Let me repeat that I like the idea of a cigarette costing €1 so that every time people think of lighting up, they will think long and hard before they inhale long and hard. I know this would lead to a greater increase in attempted smuggling and the illicit trade but that is an issue of enforcement. If one is to follow the logic of diminishing returns, this is an area where we want to reach the point of diminishing returns. We want to aim for a tobacco-free society in Ireland by 2020.
The issue of retailers being supported by an agency that will lobby on their behalf is open to further investigation. When I was before the environment, public health and food safety, ENVI, committee in Europe about the priorities for our Presidency we had a major protest outside the Parliament by tobacconists from across Europe.
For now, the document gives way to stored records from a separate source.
#[local] Lemma rem_IntMin (y : Z) : y <> 0 -> Z.rem (IntMin w) y = - (2 ^ (w - 1) mod Z.abs y).
Proof.
  intros Hy. unfold IntMin. pose proof (pow2_pos (w - 1)). rewrite Z.rem_opp_l by done.
  f_equal. destruct (Z.abs_spec y) as [[? ->]|[? ->]].
  - apply Z.rem_mod_nonneg; lia.
  - rewrite <- Z.rem_opp_r by done. apply Z.rem_mod_nonneg; lia.
Qed.

#[local] Lemma Int_small (y z : Z) : inS w y -> Z.abs z < Z.abs y -> Int_ w z = z.
Proof. unfold inS. intros. apply wrapS_id; [done|]. unfold inS. lia. Qed.

#[local] Lemma rem_sign (x y : Z) : y <> 0 -> Z.rem x y = 0 \/ (0 <= Z.rem x y <-> 0 <= x).
Proof.
  intros Hy. destruct (Z.eq_dec (Z.rem x y) 0) as [|Hr]; [by left|right].
  pose proof (Z.rem_sign_nz x y Hy Hr). split; intros; destruct x, (Z.rem _ y); done.
Qed.

(** The modulus of nonzero operands of any sign, from the modulus of absolute values. *)
#[local] Lemma mod_rem (x y : Z) :
  y <> 0 -> x mod y = if (Z.rem x y =? 0) || Bool.eqb (x <? 0) (y <? 0) then Z.rem x y
                      else Z.rem x y + y.
Proof.
  intros Hy.
  pose proof (Z.rem_bound_abs x y Hy) as Ha.
  pose proof (rem_sign x y Hy) as Hs.
  symmetry. destruct (Z.eqb_spec (Z.rem x y) 0) as [E|E]; simpl.
  - rewrite E. symmetry. by apply Z.rem_mod_eq_0 in E.
  - pose proof (Z.quot_rem x y Hy) as Hq.
    destruct (Z.ltb_spec x 0), (Z.ltb_spec y 0); simpl.
    + apply Z.mod_unique with (Z.quot x y); lia.
    + apply Z.mod_unique with (Z.quot x y - 1); lia.
    + apply Z.mod_unique with (Z.quot x y - 1); lia.
    + apply Z.mod_unique with (Z.quot x y); lia.
Qed.
(* ===== verification/DictProps.v ===== *)
(** * DictProps: the hash tables are finite maps

    The invariant of a dictionary ([dict_wf]): the chains of the buckets and the
    free list partition the nodes, every key is in the chain of its hash, keys
    are unique, the size is a power of two.  [represents] relates a dictionary to
    the finite map of its entries; every operation of [Dict] refines the
    operation on maps, terminates and stays inside its arrays. *)

From S2P Require Import Prelude IntMath IntBits FiniteMap Dict.

Section DictProps.
Context {K V : Type} `{Countable K} (hash : K -> Z) (zero_key : K) (NULL : V).

Notation Dict := (DictInt K V).
Notation Node := (DictNode K V).

(** ** Chains *)

(** An entry: the index of its node, its key and its value. *)
Notation Entry := (Z * (K * V))%type.

Fixpoint chain (h : list Node) (i : Z) (l : list Entry) : Prop :=
  match l with
  | [] => i < 0
  | (j, (k, v)) :: l => i = j /\ exists nx, zget h j = Some (mkNode nx k v) /\ chain h nx l
  end.

Lemma chain_get (h : list Node) (i : Z) (l : list Entry) (e : Entry) :
  chain h i l -> e ∈ l -> exists nx, zget h e.1 = Some (mkNode nx e.2.1 e.2.2).
Proof.
  revert i. induction l as [|[j [k v]] l IH]; intros i Hc He; [by apply elem_of_nil in He|].
  destruct Hc as (_ & nx & Hj & Hc). apply elem_of_cons in He as [->|He]; [by exists nx|]. by eapply IH.
Qed.

(** Writing a node outside a chain keeps the chain. *)
Lemma chain_frame (h h' : list Node) (i j : Z) (n : Node) (l : list Entry) :
  zset h j n = Some h' -> j ∉ l.*1 -> chain h i l -> chain h' i l.
Proof.
  intros Hs. revert i. induction l as [|[i' [k v]] l IH]; intros i Hj Hc; [done|].
  rewrite fmap_cons in Hj. apply not_elem_of_cons in Hj as [Hne Hj].
  destruct Hc as (-> & nx & Hg & Hc). split; [done|]. exists nx.
  rewrite (zset_get_ne _ _ _ _ _ Hs) by done. eauto.
Qed.

(** Unlinking the node after [p]. *)
Lemma chain_unlink (h h' : list Node) (i p j nx : Z) (pe je : K * V) (np : Node) pre post :
  NoDup (pre ++ (p, pe) :: (j, je) :: post).*1 ->
  chain h i (pre ++ (p, pe) :: (j, je) :: post) ->
  zget h p = Some np -> zget h j = Some (mkNode nx je.1 je.2) ->
  zset h p (set_next nx np) = Some h' -> chain h' i (pre ++ (p, pe) :: post).
Proof.
  intros Hnd Hc Hp Hj Hs. revert i Hc Hnd. induction pre as [|[i' [k v]] pre IH]; intros i Hc Hnd.
  - destruct pe as [kp vp], je as [kj vj]. simpl in *.
    destruct Hc as (-> & nx1 & Hp' & -> & nx2 & Hj' & Hc). simplify_eq.
    split; [done|]. exists nx. split; [by eapply zset_get_eq|].
    eapply chain_frame; [done| |done]. apply NoDup_cons in Hnd as [Hnd _]. set_solver.
  - simpl in *. destruct Hc as (-> & nx1 & Hg & Hc). apply NoDup_cons in Hnd as [Hni Hnd].
    split; [done|]. exists nx1. split; [|by apply IH].
    rewrite (zset_get_ne _ _ _ _ _ Hs); [done|]. rewrite fmap_app in Hni. set_solver.
Qed.

(** Overwriting the value of a node. *)
Definition update_entry (j : Z) (v : V) (e : Entry) : Entry :=
  if decide (e.1 = j) then (e.1, (e.2.1, v)) else e.

Lemma chain_update (h h' : list Node) (i j : Z) (n : Node) (v : V) (l : list Entry) :
  zget h j = Some n -> zset h j (mkNode (next n) (key n) v) = Some h' ->
  chain h i l -> chain h' i (update_entry j v <$> l).
Proof.
  intros Hj Hs. revert i. induction l as [|[i' [k w]] l IH]; intros i Hc; [done|].
  destruct Hc as (-> & nx & Hg & Hc). unfold update_entry at 1. simpl.
  destruct (decide (i' = j)) as [->|Hne]; simpl; (split; [done|]); exists nx.
  - simplify_eq. split; [by eapply zset_get_eq|]. by apply IH.
  - rewrite (zset_get_ne _ _ _ _ _ Hs) by done. split; [done|]. by apply IH.
Qed.

Lemma key_in (l : list Entry) (e : Entry) : e ∈ l -> e.2.1 ∈ l.*2.*1.
Proof. intros He. by apply list_elem_of_fmap_2, list_elem_of_fmap_2. Qed.
(** C21: every 64-bit integer, printed in any base from 2 to 36 with or without a
    plus sign, is printed within the buffer and parses back to itself; other bases
    give NULL and no number. *)
Theorem integer_text_roundtrip (v b : Z) (includeSign : bool) : inS 64 v ->
  (2 <= b <= 36 ->
   exists s, String_CreateFromInteger v b includeSign = Some (Some s) /\ String_ParseInteger s b = (v, true))
  /\ (~ (2 <= b <= 36) ->
   String_CreateFromInteger v b includeSign = Some None /\ forall s, String_ParseInteger s b = (0, false)).
Proof.
  intros Hv. unfold inS in Hv. change (64 - 1) with 63 in Hv. split; intros Hb; unfold String_CreateFromInteger.
  2: { assert (E : (b <? 2) || (b >? 36) = true) by (rewrite Z.gtb_ltb; lia). rewrite E.
       split; [done|]. intros s. unfold String_ParseInteger. by rewrite E. }
  assert (E : (b <? 2) || (b >? 36) = false) by (rewrite Z.gtb_ltb; lia). rewrite E.
  set (n := v <? 0).
  assert (Hu : exists u, (if n then (true, wrapS 64 (- v)) else (false, v)) = (n, u) /\ wrapU 64 u = Z.abs v
    /\ (if n then wrapS 64 (- wrapS 64 (wrapU 64 u)) else wrapS 64 (wrapU 64 u)) = v).
  { subst n. destruct (Z.ltb_spec v 0) as [Hneg|Hpos]; eexists; (split; [done|]).
    - rewrite wrapU_wrapS by lia. rewrite wrapU_id by (unfold inU; lia).
      rewrite wrapS_opp by lia. rewrite Z.opp_involutive. split; [lia|]. by apply wrapS_id.
    - rewrite wrapU_id by (unfold inU; lia). split; [lia|]. by apply wrapS_id. }
  destruct Hu as (u & -> & Hu & Hback). rewrite Hu in *.
  destruct (CreateFromIntegerInternal_spec b Hb (Z.abs v) ltac:(lia)) as (l & -> & Hl & Hnum & Hlen). cbn [option_bind mbind].
  assert (Hr : (n || includeSign) && (zlen l >=? BUFFER_SIZE) = false).
  { rewrite Z.geb_leb. destruct (Z.leb_spec BUFFER_SIZE (zlen l)); [unfold BUFFER_SIZE in *; lia|apply andb_false_r]. }
  rewrite Hr. eexists. split; [done|].
  pose proof (fun sign => ParseInteger_digits b sign l Hb Hl ltac:(lia) ltac:(lia) ltac:(lia)) as Hp.
  rewrite Hnum in Hp. clearbody n. destruct n.
  - etrans; [exact (Hp ["-"%code] ltac:(auto))|]. by rewrite bool_decide_eq_true_2, Hback.
  - destruct includeSign.
    + etrans; [exact (Hp ["+"%code] ltac:(auto))|]. by rewrite bool_decide_eq_false_2, Hback.
    + etrans; [exact (Hp [] ltac:(auto))|]. by rewrite bool_decide_eq_false_2, Hback.
Qed.

(** ** Deviations and examples *)

(** One character of any kind is swallowed at the end of a number. *)
Example garbage_accepted : String_ParseInteger (bytes "12!") 10 = (12, true).
Proof. reflexivity. Qed.

(** NULL equals every string. *)
Example null_equals : String_Equals None (Some (bytes "a")) = true /\ String_Equals (Some (bytes "a")) None = false.
Proof. done. Qed.

Lemma utf8_exact_witness : exists code next,
  String_ExtractUnicodeCharacterInternal [0xC3; 0xA9] 0 2 = Some (code, next) /\ code = 0xE9 /\ next = 2.
Proof.
  destruct (utf8_exact [0xC3; 0xA9] 0 2) as (code & next & E & _ & Hv & _ & Hn);
    [repeat constructor; done|lia|done|].
  exists code, next. split; [exact E|].
  assert (Hc : code = 0xE9) by (apply Hv; [lia|by split]).
  split; [exact Hc|]. rewrite Hc in Hn. exact (Hn ltac:(lia)).
Defined.

Lemma integer_text_roundtrip_witness :
  exists s, String_CreateFromInteger (-255) 16 false = Some (Some s) /\ String_ParseInteger s 16 = (-255, true).
Proof. destruct (integer_text_roundtrip (-255) 16 false ltac:(unfold inS; lia)) as [H _]. exact (H ltac:(lia)). Defined.
(** Bytes that are copied when there are any. *)
Lemma append_some_holds sb s k : holds sb s -> zlen s + zlen k <= 2 ^ 62 ->
  exists sb', (if zlen k <=? 0 then Some sb else append_terminated sb k) = Some sb' /\ holds sb' (s ++ k).
Proof.
  intros H Hbig. destruct (Z.leb_spec (zlen k) 0).
  - destruct k; [|rewrite zlen_cons in *; pose proof (zlen_nonneg k); lia]. exists sb. by rewrite app_nil_r.
  - apply (append_terminated_holds sb s k H); [intros ->; rewrite zlen_nil in *; lia|lia].
Qed.

Lemma AppendRepeat_holds sb s ch n : holds sb s -> zlen s + n <= 2 ^ 62 ->
  exists sb', StringBuilder_AppendRepeat sb ch n = Some sb' /\ holds sb' (s ++ replicate (Z.to_nat n) ch).
Proof.
  intros H Hbig. pose proof (zlen_nonneg s). unfold StringBuilder_AppendRepeat.
  destruct (Z.leb_spec n 0).
  - exists sb. replace (Z.to_nat n) with 0%nat by lia. simpl. by rewrite app_nil_r.
  - apply append_terminated_holds; [done| |by rewrite zlen_blank by lia].
    intros E. apply (f_equal length) in E. rewrite length_replicate in E. simpl in E. lia.
Qed.

(** A code point is copied. *)
Lemma AppendUnicode_holds sb s value : holds sb s -> zlen s + 4 <= 2 ^ 62 ->
  exists sb', StringBuilder_AppendUnicode sb value = Some sb' /\ holds sb' (s ++ unicode_bytes value).
Proof.
  intros H Hbig. pose proof (unicode_bytes_length value) as Hu. pose proof (zlen_nonneg s).
  unfold StringBuilder_AppendUnicode. rewrite (h_length _ _ H), Z.geb_leb.
  destruct (Z.leb_spec (max sb) (zlen s + zlen (unicode_bytes value))).
  - destruct (Grow_holds sb s (zlen (unicode_bytes value)) H ltac:(lia) ltac:(lia)) as (sb1 & -> & Hg & Hroom).
    cbn [option_bind mbind].
    destruct (write_holds sb1 s (unicode_bytes value) Hg Hroom) as (cells & -> & _ & Hw). by eexists.
  - cbn [option_bind mbind]. pose proof (h_max _ _ H).
    destruct (write_holds sb s (unicode_bytes value) H) as (cells & E & _ & Hw); [lia|].
    rewrite (h_length _ _ H) in *. rewrite E. by eexists.
Qed.

(** A shorter length cuts the text, a longer one fills it with zeros. *)
Lemma SetLength_holds sb s n : holds sb s -> 0 <= n <= 2 ^ 62 ->
  exists sb', StringBuilder_SetLength sb n = Some sb'
    /\ holds sb' (take (Z.to_nat n) s ++ replicate (Z.to_nat (n - zlen s)) 0).
Proof.
  intros H Hn. unfold StringBuilder_SetLength. pose proof (h_length _ _ H) as Hl. rewrite Hl, Z.gtb_ltb.
  destruct (Z.ltb_spec n (zlen s)).
  - destruct sb as [cells len m]. simpl in Hl. subst len.
    cbn [text max]. destruct (terminate_holds cells (zlen s) m n s H) as (cells' & -> & Hcut); [lia|]. eexists. split; [done|].
    replace (Z.to_nat (n - zlen s)) with 0%nat by lia. by rewrite app_nil_r.
  - rewrite take_ge by (unfold zlen in *; lia). destruct (Z.ltb_spec (zlen s) n).
    + apply AppendRepeat_holds; [done|lia].
    + exists sb. replace (Z.to_nat (n - zlen s)) with 0%nat by lia. simpl. by rewrite app_nil_r.
Qed.

Lemma At_holds sb s i : holds sb s -> (i < length s)%nat -> StringBuilder_At sb (Z.of_nat i) = s !! i.
Proof.
  intros H Hi. unfold StringBuilder_At, zget. destruct (Z.ltb_spec (Z.of_nat i) 0); [lia|]. rewrite Nat2Z.id.
  rewrite <- (lookup_take_lt (text sb) (length s)) by done. rewrite (h_text _ _ H), list_lookup_fmap. by destruct (s !! i).
Qed.

Lemma INIT_holds size : 0 < size -> exists sb, INIT_INLINE_STRINGBUILDER size = Some sb /\ holds sb [].
Proof.
  intros H. unfold INIT_INLINE_STRINGBUILDER.
  destruct (write_cells_Some (replicate (Z.to_nat size) None) 0 [Some 0]) as (cells & -> & Hz & _);
    [done|rewrite zlen_blank by lia; change (zlen [Some 0]) with 1; lia|]. cbn [option_bind mbind].
  rewrite zlen_blank in Hz by lia.
  eexists. split; [done|]. split; simpl; [done|rewrite zlen_nil; lia|lia|done].
Qed.

Lemma InitWithSize_holds n : n <= 2 ^ 62 -> exists sb, StringBuilder_InitWithSize n = Some sb /\ holds sb [].
Proof.
  intros Hn. unfold StringBuilder_InitWithSize. cbv zeta. set (k := if n <? 256 then 256 else n).
  assert (Hk : 256 <= k <= 2 ^ 62) by (unfold k; destruct (Z.ltb_spec n 256); lia). clearbody k.
  rewrite NextPowerOfTwo_spec by lia. pose proof (log2_up_room k ltac:(lia)).
  destruct (write_cells_Some (GC_MALLOC_TEXT (2 ^ Z.log2_up k)) 0 [Some 0]) as (cells & -> & Hz & _);
    [done|rewrite zlen_MALLOC by lia; change (zlen [Some 0]) with 1; lia|]. cbn [option_bind mbind].
  rewrite zlen_MALLOC in Hz by lia. eexists. split; [done|]. split; simpl; [done|rewrite zlen_nil; lia|lia|done].
Qed.

Lemma CreateFromBytes_holds l : zlen l < 2 ^ 62 ->
  exists sb, StringBuilder_CreateFromBytes l 0 (zlen l) = Some sb /\ holds sb l.
Proof.
  intros Hl. pose proof (zlen_nonneg l). unfold StringBuilder_CreateFromBytes. cbv zeta.
  destruct (Z.ltb_spec (zlen l) 0); [lia|].
  set (k := if zlen l + 1 <? 256 then 256 else zlen l + 1).
  assert (Hk : 0 < k <= 2 ^ 62 /\ zlen l + 1 <= k) by (unfold k; destruct (Z.ltb_spec (zlen l + 1) 256); lia). clearbody k.
  rewrite NextPowerOfTwo_spec by lia. pose proof (log2_up_room k ltac:(lia)).
  assert (Hs : substring l 0 (zlen l) = l).
  { unfold substring, zlen. rewrite Nat2Z.id. simpl. by rewrite drop_0, firstn_all. }
  rewrite Hs. destruct (write_cells_Some (GC_MALLOC_TEXT (2 ^ Z.log2_up k)) 0 (Some <$> l)) as (cells & -> & Hz & Ht);
    [done|rewrite zlen_MALLOC, zlen_fmap by lia; lia|]. cbn [option_bind mbind].
  rewrite zlen_MALLOC in Hz by lia. rewrite take_0, length_fmap in Ht. simpl in Ht.
  assert (Hh : holds (mkStringBuilder cells (zlen l) (2 ^ Z.log2_up k)) l) by (split; simpl; [done|lia|lia|done]).
  destruct (terminate_holds _ _ _ (zlen l) _ Hh) as (cells' & -> & H2); [lia|]. cbn [option_bind mbind].
  eexists. split; [done|]. unfold zlen in H2 at 2. by rewrite Nat2Z.id, firstn_all in H2.
Qed.

(** C33: a builder holding a text appends bytes, one byte, repeated bytes and code
    points to exactly that text, cuts it and fills it, always inside its array:
    no operation is undefined, whatever the length the array has to grow to, as
    the array a text grows into has a byte more than [max] says.  New builders,
    inline ones included, hold the text they are made with. *)
Theorem StringBuilder_appends (sb : StringBuilderInt) (s l : Str) (ch value n : Z) :
  holds sb s -> zlen s + zlen l + 4 <= 2 ^ 62 -> 0 <= n <= 2 ^ 62 ->
  StringBuilder_ToString sb = Some s
  /\ (exists sb', StringBuilder_Append sb l 0 (zlen l) = Some sb' /\ holds sb' (s ++ l))
  /\ (exists sb', StringBuilder_AppendByte sb ch = Some sb' /\ holds sb' (s ++ [ch]))
  /\ (exists sb', StringBuilder_AppendRepeat sb ch (zlen l) = Some sb' /\ holds sb' (s ++ replicate (length l) ch))
  /\ (exists sb', StringBuilder_AppendUnicode sb value = Some sb' /\ holds sb' (s ++ unicode_bytes value))
  /\ (exists sb', StringBuilder_SetLength sb n = Some sb'
        /\ holds sb' (take (Z.to_nat n) s ++ replicate (Z.to_nat (n - zlen s)) 0))
  /\ (exists sb', StringBuilder_CreateFromBytes l 0 (zlen l) = Some sb' /\ holds sb' l)
  /\ (exists sb', StringBuilder_InitWithSize n = Some sb' /\ holds sb' [])
  /\ (0 < n -> exists sb', INIT_INLINE_STRINGBUILDER n = Some sb' /\ holds sb' []).
Proof.
  intros H Hbig Hn. pose proof (zlen_nonneg s). pose proof (zlen_nonneg l).
  assert (Hsub : substring l 0 (zlen l) = l).
  { unfold substring, zlen. rewrite Nat2Z.id. simpl. by rewrite drop_0, firstn_all. }
  split; [by apply StringBuilder_ToString_holds|].
  split; [unfold StringBuilder_Append; rewrite Hsub; apply append_some_holds; [done|lia]|].
  split; [apply append_terminated_holds; [done|done|change (zlen [ch]) with 1; lia]|].
  split; [replace (length l) with (Z.to_nat (zlen l)) by (unfold zlen; lia); apply AppendRepeat_holds; [done|lia]|].
  split; [apply AppendUnicode_holds; [done|lia]|].
  split; [by apply SetLength_holds|].
  split; [apply CreateFromBytes_holds; lia|].
  split; [apply InitWithSize_holds; lia|apply INIT_holds].
Qed.

(** A name of 63 bytes in the lexer's buffer of 64, to which one more is
    appended: the new array has room for the terminator. *)
Definition example_builder : StringBuilderInt :=
  mkStringBuilder (replicate 63 (Some "a"%code) ++ [Some 0]) 63 64.

Lemma example_holds : holds example_builder (replicate 63 "a"%code).
Proof. by split. Qed.

Lemma StringBuilder_appends_witness :
  exists sb, StringBuilder_Append example_builder [1] 0 1 = Some sb /\ holds sb (replicate 63 "a"%code ++ [1])
    /\ max sb = 64 /\ zlen (text sb) = 65.
Proof.
  destruct (StringBuilder_appends example_builder (replicate 63 "a"%code) [1] 0 0xE9 10 example_holds
    ltac:(by vm_compute) ltac:(by vm_compute)) as (_ & (sb & E & Hh) & _).
  exists sb. split; [exact E|]. split; [exact Hh|]. vm_compute in E. injection E as <-. by vm_compute.
Defined.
Although small in number they were well organised. The reality is that the health of our children and the nation are at stake. If everybody stopped smoking and everybody had a BMI of under 30, we could close half of our hospital beds.
Deputy Fitzpatrick referred to the Minister's right to control. The Chairman mentioned promotional material. The promotion of cigarettes is not allowed. In shops cigarettes must be housed behind the counter in a closed container. The EU directive is very important to us and I was very pleased that following a campaign that I started with other Ministers to write to the Commission to ensure the directive was brought forward, it was one of the first things that the new Commissioner Tonio Borg did. He was committed to it as well. It will allow us progress this. I made it very clear that I want to examine the possibility of bringing in, as quickly as we can, plain packaging. I know this will be met by huge resistance from the tobacco industry. They have done it in Australia and they have gone through all the courts and now they still have one last throw of the dice at the World Trade Organisation. There is no doubt this is a powerful industry but we have a greater power, the power to protect our children and to protect future generations from a scourge. This scourge is robbing our country of 5,200 citizens every year, causing tremendous hardship, ill health and poor quality of life for so many more. I am determined to do everything in my power to ensure this industry is incapacitated from incapacitating more of our children.
We have a problem with the number of requests that come in under freedom of information, hundreds of thousands of postcards and a significant level of inquiries at EU level from the tobacco industry to delay and obfuscate on this legislation. We will not shirk our responsibilities. We will not be deflected from the goal we have set ourselves. We will do everything in our power with the co-operation of this committee and I thank each and every one of the committee and all the members who support what we are trying to do in the interest of the common good.